Ele ainda reitera que um podcast como o de Joe Rogan vai em desencontro às próprias políticas internas do Spotify e a empresa poderia ter retirado seu programa do ar, sob o ponto de vista desses posicionamentos. "Portanto, como o Spotify possui uma política interna com um claro posicionamento sobre o que é considerado conteúdo perigoso, enganoso, sensível e ilegal, a empresa poderia remover o conteúdo da plataforma em decorrência da violação de seus termos", complementou Marinho.
Circuito de desinformação
O tema não atinge sobre somente o ponto jurídico. Para Alice de Souza, jornalista, mestre em indústrias criativas e pesquisadora de desinformação, a desinformação tem um alcance muito grande por causa da forma como ela dissemina. "A outra questão é o próprio alcance das plataformas. O streaming hoje tem uma grande penetração na sociedade. É muito difícil encontrar uma pessoa de classe média que não tenha acesso a uma plataforma de streaming. Então, você soma as duas potências de audiência (a desinformação por si só + os meios de disseminação) e os danos podem ser vários", afirma a jornalista, que é autora do livro "O Grande Boato" e criadora da plataforma Confere.ai, medidor de desinformação do JC.
Com o Spotify, a desinformação é validada - já que o conteúdo, por mais que não seja verdadeiro, circule dentro de um canal confiável. "Se você está numa plataforma que considera como o Spotify, por mais que não seja uma informação produzida por ela, o Spotify credibiliza quando abre espaço. Existe uma discussão sobre a liberdade de expressão quando essas plataformas mantém esse tipo de conteúdo, mas essa desinformação causa dano.
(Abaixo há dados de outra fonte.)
(* ===== verification/FlatHashMapSpec.v ===== *)
(** * The hash table implements a finite map

    Linear probing with tombstones: the probe invariant, the loops, and the
    refinement of every operation of [FlatHashMap] to the finite map
    [contents]. *)

From S2P Require Import Prelude FlatHashMap.

(** ** Powers of two *)

Lemma next_idx_mod k i : next_idx (2 ^ k) i = (i + 1) mod 2 ^ k.
Proof.
  unfold next_idx. rewrite <- (Nat.land_ones _ k). f_equal.
  rewrite Nat.ones_equiv. lia.
Qed.

Lemma pow2_nat_N k : N.of_nat (2 ^ k) = (2 ^ N.of_nat k)%N.
Proof. by rewrite Nat2N.inj_pow. Qed.

Lemma slot_lt k h : slot (2 ^ k) h < 2 ^ k.
Proof.
  unfold slot. assert (2 ^ k ≠ 0) by (apply Nat.pow_nonzero; lia).
  replace (N.of_nat (2 ^ k - 1)) with (N.ones (N.of_nat k)).
  - rewrite N.land_ones, <- pow2_nat_N.
    pose proof (N.mod_lt h (N.of_nat (2 ^ k))) as Hlt. lia.
  - rewrite N.ones_equiv, <- pow2_nat_N. lia.
Qed.

Lemma pow2_loop_pow2 fuel j n : ∃ k, pow2_loop fuel (2 ^ j) n = (2 ^ k)%N.
Proof.
  revert j. induction fuel as [|fuel IH]; intros j; simpl; [by exists j|].
  destruct (_ <? n)%N; [|by exists j]. replace (2 * 2 ^ j)%N with (2 ^ N.succ j)%N; [apply IH|].
  apply N.pow_succ_r'.
Qed.

Lemma pow2_loop_le fuel j n :
  (n ≤ 2 ^ (j + N.of_nat fuel))%N → (n ≤ pow2_loop fuel (2 ^ j) n)%N.
Proof.
  revert j. induction fuel as [|fuel IH]; intros j Hn; simpl.
  { by rewrite N.add_0_r in Hn. }
  destruct (N.ltb_spec (2 ^ j) n); [|done].
  replace (2 * 2 ^ j)%N with (2 ^ N.succ j)%N by apply N.pow_succ_r'. apply IH.
  by replace (N.succ j + N.of_nat fuel)%N with (j + N.of_nat (S fuel))%N by lia.
Qed.

Lemma next_pow2_spec n :
  (∃ k, N.to_nat (next_pow2 n) = 2 ^ k) ∧ ((n ≤ kMaxPow2)%N → (n ≤ next_pow2 n)%N).
Proof.
  assert (Hpow : ∀ p, (∃ k, p = (2 ^ k)%N) → ∃ k, N.to_nat p = 2 ^ k).
  { intros p [k ->]. exists (N.to_nat k). by rewrite N2Nat.inj_pow. }
  unfold next_pow2. destruct (N.eqb_spec n 0) as [->|Hn]; [split; [by exists 0|lia]|].
  destruct (N.leb_spec kMaxPow2 n) as [Hge|Hlt].
  - split; [|lia]. apply Hpow. by exists 63%N.
  - split; [apply Hpow, (pow2_loop_pow2 63 0)|].
    intros _. apply (pow2_loop_le 63 0). unfold kMaxPow2 in Hlt. simpl. lia.
Qed.

(** ** Circular probing *)

(** Every index is reached from every start within one turn. *)
Lemma circular_reach cap s j : s < cap → j < cap → ∃ d, d < cap ∧ j = (s + d) mod cap.
Proof.
  intros Hs Hj. destruct (decide (s ≤ j)).
  - exists (j - s). split; [lia|]. rewrite Nat.mod_small; lia.
  - exists (j + cap - s). split; [lia|]. replace (s + (j + cap - s)) with (j + 1 * cap) by lia.
    rewrite Nat.Div0.mod_add, Nat.mod_small; lia.
Qed.

Lemma circular_lt cap i : cap ≠ 0 → i mod cap < cap.
Proof. apply Nat.mod_upper_bound. Qed.

Lemma circular_inj cap s d1 d2 :
  d1 < cap → d2 < cap → (s + d1) mod cap = (s + d2) mod cap → d1 = d2.
Proof.
  intros H1 H2 Heq.
  assert (Hz : ((Z.of_nat d1 - Z.of_nat d2) mod Z.of_nat cap = 0)%Z).
  { replace (Z.of_nat d1 - Z.of_nat d2)%Z
      with (Z.of_nat (s + d1) - Z.of_nat (s + d2))%Z by lia.
    rewrite Zminus_mod, <- !Nat2Z.inj_mod, Heq, Z.sub_diag. apply Zmod_0_l. }
  apply Z.mod_divide in Hz as [q Hq]; [|lia].
  assert (q = 0)%Z by nia. lia.
Qed.

Section Spec.
Context {K V : Type} `{FlatTraits K V} `{Countable K}.
Implicit Types (t : list (Entry K V)) (e : Entry K V) (m : FlatHashMap K V).

Definition occupied e : Prop := e_state e = kOccupied.
Definition non_empty e : Prop := e_state e ≠ kEmpty.

#[local] Instance occupied_dec e : Decision (occupied e).
Proof. unfold occupied. apply _. Defined.
#[local] Instance non_empty_dec e : Decision (non_empty e).
Proof. unfold non_empty. apply _. Defined.

Lemma is_key_true k e :
  is_key k e = true ↔ occupied e ∧ e_hash e = hash_of k ∧ e_key e = k.
Proof.
  unfold is_key, occupied. rewrite !andb_true_iff, !bool_decide_eq_true, N.eqb_eq. tauto.
Qed.

(** All entries before the [d]-th probe from [s] are in use or tombstones. *)
Definition path t (s d : nat) : Prop :=
  ∀ p, p < d → ∃ e, t !! ((s + p) mod length t) = Some e ∧ non_empty e.

Definition reachable_from t (s i : nat) : Prop :=
  ∃ d, d < length t ∧ i = (s + d) mod length t ∧ path t s d.

Record table_ok t : Prop := {
  to_pow : ∃ k, length t = 2 ^ k;
  to_entry : ∀ i e, t !! i = Some e → occupied e →
    e_hash e = hash_of (e_key e) ∧ reachable_from t (slot (length t) (e_hash e)) i;
  to_unique : ∀ i j e f, t !! i = Some e → t !! j = Some f → occupied e → occupied f →
    e_key e = e_key f → i = j;
}.

Definition present t (k : K) : Prop := ∃ i e, t !! i = Some e ∧ occupied e ∧ e_key e = k.

Lemma next_idx_step t s p :
  table_ok t → next_idx (length t) ((s + p) mod length t) = (s + S p) mod length t.
Proof.
  intros [[k Hk] _ _]. rewrite Hk, next_idx_mod, Nat.Div0.add_mod_idemp_l. f_equal. lia.
Qed.

Lemma table_length_pos t : table_ok t → 0 < length t.
Proof. intros [[k ->] _ _]. assert (2 ^ k ≠ 0) by (apply Nat.pow_nonzero; lia). lia. Qed.

Lemma probe_lookup t s p : table_ok t → is_Some (t !! ((s + p) mod length t)).
Proof.
  intros Hok. apply lookup_lt_is_Some. apply circular_lt.
  pose proof (table_length_pos t Hok). lia.
Qed.

Lemma path_snoc t s d e :
  path t s d → t !! ((s + d) mod length t) = Some e → non_empty e → path t s (S d).
Proof.
  intros Hp He Hn p Hlt. destruct (decide (p = d)) as [->|]; [by exists e|]. apply Hp. lia.
Qed.

Lemma slot_lt_ok t h : table_ok t → slot (length t) h < length t.
Proof. intros [[k ->] _ _]. apply slot_lt. Qed.

Lemma slot_start t h : table_ok t → slot (length t) h = (slot (length t) h + 0) mod length t.
Proof.
  intros Hok. rewrite Nat.add_0_r, Nat.mod_small; [done|by apply slot_lt_ok].
Qed.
Esses danos podem ser vários, quanto mais pessoas forem atingidas, como a própria vacina: se a pessoa não vacinar, pode morrer ou infectar mais pessoas", diz Alice sobre os danos provocados pela desinformação.
"Há um falso entendimento sobre liberdade de expressão, porque o conceito dele não pressupõe que eu posso dizer qualquer coisa, em qualquer lugar ou em qualquer momento. Porque há regras e condutas sociais que mediam as nossas relações sociais, em que eu falo aquilo que penso desde aquilo vá causar danos a outras pessoas, desde aquilo não vá contra as leis ou cercear a democracia", aponta a jornalista e pesquisadora.